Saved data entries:

=== Section Start ===

(* ===== verification/Blob.v ===== *)
(** * Blob: content-addressed inputs, output patterns and tree manifests

    Models [crates/core/src/blob.rs] (and the hexadecimal helpers of
    [cluster_auth.rs] it uses): blob ids, canonical paths, directory manifests,
    task inputs and the glob patterns that select output files.  BLAKE3 and
    bincode are parameters.  Reading files and hashing streams is not modelled. *)

From S2P Require Import Prelude Collections RustStr.
Local Open Scope N_scope.

(** ** Hexadecimal *)

Definition hex_digit (d : N) : char := if d <? 10 then 48 + d else 87 + d.

Fixpoint hex_encode (bytes : Bytes) : Str :=
  match bytes with
  | [] => []
  | b :: r => hex_digit (N.shiftr b 4) :: hex_digit (N.land b 15) :: hex_encode r
  end.

Definition nibble (c : N) : option N :=
  if (48 <=? c) && (c <=? 57) then Some (c - 48)
  else if (97 <=? c) && (c <=? 102) then Some (c - 97 + 10)
  else if (65 <=? c) && (c <=? 70) then Some (c - 65 + 10)
  else None.

(** The pairs of [chunks_exact(2)], collected; a last odd byte is dropped by
    [chunks_exact], but the caller has refused odd lengths. *)
Fixpoint hex_pairs (raw : Bytes) : option Bytes :=
  match raw with
  | a :: b :: r =>
      x ← nibble a; y ← nibble b; rest ← hex_pairs r; Some (N.lor (N.shiftl x 4) y :: rest)
  | _ => Some []
  end.

Definition hex_decode (text : Str) : option Bytes :=
  let raw := utf8_encode text in
  if N.odd (blen raw) then None else hex_pairs raw.

(** ** Blob ids: 32 bytes *)

Abbreviation BlobId := Bytes (only parsing).

Definition blob_to_hex (id : BlobId) : Str := hex_encode id.

Definition blob_from_hex (text : Str) : option BlobId :=
  match hex_decode (trim text) with
  | Some bytes => if blen bytes =? 32 then Some bytes else None
  | None => None
  end.

(** ** Paths *)

Definition MAX_MANIFEST_BYTES : N := 64 * 1024 * 1024.
Definition MAX_TREE_FILES : N := 500000.
Definition MAX_TASK_INPUTS : N := 1024.
Definition MAX_OUTPUT_PATTERNS : N := 256.
Definition MAX_BLOB_PATH_BYTES : N := 4096.
Definition MAX_PATH_SEGMENT_BYTES : N := 255.
Definition SANDBOX_ROOT : Str := str ".".
Definition SLASH : char := chr "/".

Inductive BlobPathError :=
| BPEmpty
| BPTooLong
| BPAbsolute
| BPIllegalChar (c : char)
| BPEmptySegment
| BPDotSegment (seg : Str)
| BPSegmentTooLong.

(** The body of the segment loop of [validate_blob_path]. *)
Definition check_segment (seg : Str) : result BlobPathError unit :=
  if bool_decide (seg = []) then Err BPEmptySegment
  else if bool_decide (seg = str ".") || bool_decide (seg = str "..") then Err (BPDotSegment seg)
  else if MAX_PATH_SEGMENT_BYTES <? str_len seg then Err BPSegmentTooLong
  else Ok tt.

Fixpoint check_segments (segs : list Str) : result BlobPathError unit :=
  match segs with
  | [] => Ok tt
  | s :: ss => match check_segment s with Ok _ => check_segments ss | Err e => Err e end
  end.

Definition illegal_path_char (c : char) : bool := (c =? 92) || (c =? 58) || (c =? 0).

Definition validate_blob_path (path : Str) : result BlobPathError unit :=
  if is_empty path then Err BPEmpty
  else if MAX_BLOB_PATH_BYTES <? str_len path then Err BPTooLong
  else if starts_with [SLASH] path then Err BPAbsolute
  else match List.find illegal_path_char path with
       | Some c => Err (BPIllegalChar c)
       | None => check_segments (split SLASH path)
       end.

Definition join_blob_path (base path : Str) : Str :=
  if bool_decide (base = SANDBOX_ROOT) then path else base ++ SLASH :: path.

(** ** Directory manifests *)

Record BlobFile := {
  bf_path : Str;
  bf_id : BlobId;
  bf_size : N;
  bf_executable : bool
}.

#[global] Instance BlobFile_eq : EqDecision BlobFile.
Proof. solve_decision. Defined.

Inductive ManifestError :=
| TooManyFiles
| BadPath (path : Str) (e : BlobPathError)
| ListedTwice (path : Str)
| FileAndDirectory (parent path : Str)
| ManifestTooLarge
| UnknownHeader
| CorruptManifest
| NotSorted.

(** Stable insertion by path, as [sort_by(|a, b| a.path.cmp(&b.path))]. *)
Fixpoint insert_file (f : BlobFile) (l : list BlobFile) : list BlobFile :=
  match l with
  | [] => [f]
  | g :: l' => match str_cmp (bf_path f) (bf_path g) with Gt => g :: insert_file f l' | _ => f :: l end
  end.

Definition sort_files (l : list BlobFile) : list BlobFile := foldr insert_file [] l.

(** The prefixes of a path that end before one of its slashes: its parents. *)
Fixpoint parents_from (acc path : Str) : list Str :=
  match path with
  | [] => []
  | c :: path' =>
      (if c =? SLASH then [acc] else []) ++ parents_from (acc ++ [c]) path'
  end.
Definition parents (path : Str) : list Str := parents_from [] path.

(** First loop of [TreeManifest::validate]: valid and distinct paths. *)
Fixpoint check_paths (seen : list Str) (files : list BlobFile) : result ManifestError (list Str) :=
  match files with
  | [] => Ok seen
  | f :: fs =>
      match validate_blob_path (bf_path f) with
      | Err e => Err (BadPath (bf_path f) e)
      | Ok _ =>
          if bool_decide (bf_path f ∈ seen) then Err (ListedTwice (bf_path f))
          else check_paths (bf_path f :: seen) fs
      end
  end.

(** Second loop: no file is the directory of another one. *)
Fixpoint check_parents (paths : list Str) (files : list BlobFile) : result ManifestError unit :=
  match files with
  | [] => Ok tt
  | f :: fs =>
      match List.find (fun p => bool_decide (p ∈ paths)) (parents (bf_path f)) with
      | Some parent => Err (FileAndDirectory parent (bf_path f))
      | None => check_parents paths fs
      end
  end.

Definition manifest_validate (files : list BlobFile) : result ManifestError unit :=
  if MAX_TREE_FILES <? N.of_nat (length files) then Err TooManyFiles
  else match check_paths [] files with
       | Err e => Err e
       | Ok paths => check_parents paths files
       end.

Definition manifest_new (files : list BlobFile) : result ManifestError (list BlobFile) :=
  let sorted := sort_files files in
  match manifest_validate sorted with Ok _ => Ok sorted | Err e => Err e end.

Definition MANIFEST_MAGIC : Bytes := str "oxideswarm-tree/1" ++ [10].

(** [files.windows(2).any(|w| w[0].path >= w[1].path)]. *)
Fixpoint out_of_order (files : list BlobFile) : bool :=
  match files with
  | f :: ((g :: _) as rest) =>
      (match str_cmp (bf_path f) (bf_path g) with Lt => false | _ => true end) || out_of_order rest
  | _ => false
  end.

(** bincode's encoding of the file list. *)
Class ManifestCodec := {
  bincode_ser : list BlobFile -> Bytes;
  bincode_de : Bytes -> option (list BlobFile)
}.
Class ManifestCodecLaws `{ManifestCodec} :=
  bincode_de_ser : forall files, bincode_de (bincode_ser files) = Some files.

Definition manifest_encode `{ManifestCodec} (files : list BlobFile) : Bytes :=
  MANIFEST_MAGIC ++ bincode_ser files.

Definition manifest_decode `{ManifestCodec} (bytes : Bytes) : result ManifestError (list BlobFile) :=
  if MAX_MANIFEST_BYTES <? blen bytes then Err ManifestTooLarge
  else match strip_prefix MANIFEST_MAGIC bytes with
       | None => Err UnknownHeader
       | Some body =>
           match bincode_de body with
           | None => Err CorruptManifest
           | Some files =>
               if out_of_order files then Err NotSorted
               else match manifest_validate files with Ok _ => Ok files | Err e => Err e end
           end
       end.

(** ** Task inputs *)

Inductive InputSource :=
| InputFile (id : BlobId) (size : N) (executable : bool)
| InputTree (manifest : BlobId) (manifest_size : N).

Record TaskInput := { ti_path : Str; ti_source : InputSource }.

Inductive InputError :=
| TooManyInputs
| InputBadPath (e : BlobPathError)
| InputUsedTwice (path : Str).

Definition task_input_validate (i : TaskInput) : result InputError unit :=
  let is_tree := match ti_source i with InputTree _ _ => true | _ => false end in
  if is_tree && bool_decide (ti_path i = SANDBOX_ROOT) then Ok tt
  else map_err InputBadPath (validate_blob_path (ti_path i)).

Fixpoint check_inputs (seen : list Str) (inputs : list TaskInput) : result InputError unit :=
  match inputs with
  | [] => Ok tt
  | i :: rest =>
      match task_input_validate i with
      | Err e => Err e
      | Ok _ =>
          if bool_decide (ti_path i ∈ seen) then Err (InputUsedTwice (ti_path i))
          else check_inputs (ti_path i :: seen) rest
      end
  end.

Definition validate_task_inputs (inputs : list TaskInput) : result InputError unit :=
  if MAX_TASK_INPUTS <? N.of_nat (length inputs) then Err TooManyInputs else check_inputs [] inputs.

(** ** Output patterns *)

Inductive PatternSegment :=
| Literal (name : Str)
| Wildcard (pat : Str)
| AnyDepth.

#[global] Instance PatternSegment_eq : EqDecision PatternSegment.
Proof. solve_decision. Defined.

Record OutputPattern := { op_text : Str; op_segments : list PatternSegment }.

Inductive PatternError :=
| PatEmpty
| PatTooLong
| PatNul
| PatAbsolute
| PatColon
| PatDotDot
| PatSandboxItself
| TooManyPatterns.

Definition STAR : char := chr "*".
Definition QMARK : char := chr "?".

(** The loop over the segments of a pattern; [acc] holds the segments so far. *)
Fixpoint parse_segments (acc : list PatternSegment) (raws : list Str) : result PatternError (list PatternSegment) :=
  match raws with
  | [] => Ok acc
  | raw :: rs =>
      if bool_decide (raw = []) || bool_decide (raw = str ".") then parse_segments acc rs
      else if bool_decide (raw = str "..") then Err PatDotDot
      else if bool_decide (raw = str "**") then
        parse_segments (if bool_decide (last acc = Some AnyDepth) then acc else acc ++ [AnyDepth]) rs
      else if contains_char STAR raw || contains_char QMARK raw then
        parse_segments (acc ++ [Wildcard raw]) rs
      else parse_segments (acc ++ [Literal raw]) rs
  end.

Definition pattern_parse (pattern : Str) : result PatternError OutputPattern :=
  let text := trim pattern in
  if is_empty text then Err PatEmpty
  else if MAX_BLOB_PATH_BYTES <? str_len text then Err PatTooLong
  else if contains_char 0 text then Err PatNul
  else
    let normalized := replace_char 92 SLASH text in
    if starts_with [SLASH] normalized then Err PatAbsolute
    else if contains_char 58 normalized then Err PatColon
    else match parse_segments [] (split SLASH normalized) with
         | Err e => Err e
         | Ok segments =>
             if is_empty segments then Err PatSandboxItself
             else Ok {| op_text := text; op_segments := segments |}
         end.

(** [wildcard_match]: the loop over two indices with a single backtracking
    point.  The fuel [wildcard_fuel] is enough for every input
    ([wildcard_loop_fuel] below). *)
Fixpoint wildcard_loop (fuel : nat) (pattern name : Str) (p n : nat) (star : option (nat * nat)) : option bool :=
  match fuel with
  | O => None
  | S fuel' =>
      if Nat.ltb n (length name) then
        if match pattern !! p, name !! n with
           | Some c, Some x => (c =? QMARK) || (c =? x)
           | _, _ => false
           end
        then wildcard_loop fuel' pattern name (S p) (S n) star
        else if match pattern !! p with Some c => c =? STAR | None => false end
        then wildcard_loop fuel' pattern name (S p) n (Some (p, n))
        else match star with
             | Some (star_p, star_n) =>
                 wildcard_loop fuel' pattern name (S star_p) (S star_n) (Some (star_p, S star_n))
             | None => Some false
             end
      else Some (forallb (fun c => c =? STAR) (drop p pattern))
  end.

Definition wildcard_fuel (pattern name : Str) : nat :=
  let l := S (S (length name)) in S (S (length pattern) * (l * l)).

Definition wildcard_match (pattern name : Str) : bool :=
  default false (wildcard_loop (wildcard_fuel pattern name) pattern name 0 0 None).

Definition match_segment (segment : PatternSegment) (name : Str) : bool :=
  match segment with
  | Literal literal => bool_decide (literal = name)
  | Wildcard wildcard => wildcard_match wildcard name
  | AnyDepth => true
  end.

Fixpoint match_segments (pattern : list PatternSegment) (path : list Str) : bool :=
  match pattern with
  | [] => is_empty path
  | AnyDepth :: rest =>
      existsb (fun skip => match_segments rest (drop skip path)) (seq 0 (S (length path)))
  | segment :: rest =>
      match path with
      | name :: tail => match_segment segment name && match_segments rest tail
      | [] => false
      end
  end.

Definition pattern_selects (pat : OutputPattern) (path : Str) : bool :=
  let parts := split SLASH path in
  existsb (fun len => match_segments (op_segments pat) (take len parts)) (seq 1 (length parts)).

Definition is_literal_segment (s : PatternSegment) : bool := match s with Literal _ => true | _ => false end.

Definition pattern_is_literal (pat : OutputPattern) : bool := forallb is_literal_segment (op_segments pat).

Fixpoint literal_names (segs : list PatternSegment) : list Str :=
  match segs with Literal name :: rest => name :: literal_names rest | _ => [] end.
Definition literal_prefix (pat : OutputPattern) : Str := join SLASH (literal_names (op_segments pat)).

Fixpoint validate_output_patterns_loop (patterns : list Str) : result PatternError unit :=
  match patterns with
  | [] => Ok tt
  | p :: ps => match pattern_parse p with Ok _ => validate_output_patterns_loop ps | Err e => Err e end
  end.

Definition validate_output_patterns (patterns : list Str) : result PatternError unit :=
  if MAX_OUTPUT_PATTERNS <? N.of_nat (length patterns) then Err TooManyPatterns
  else validate_output_patterns_loop patterns.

=== Section End ===

#### Problem
Search the data and copy each line containing "normalized".

#### Answer for the task
    let normalized := replace_char 92 SLASH text in
    if starts_with [SLASH] normalized then Err PatAbsolute
    else if contains_char 58 normalized then Err PatColon
    else match parse_segments [] (split SLASH normalized) with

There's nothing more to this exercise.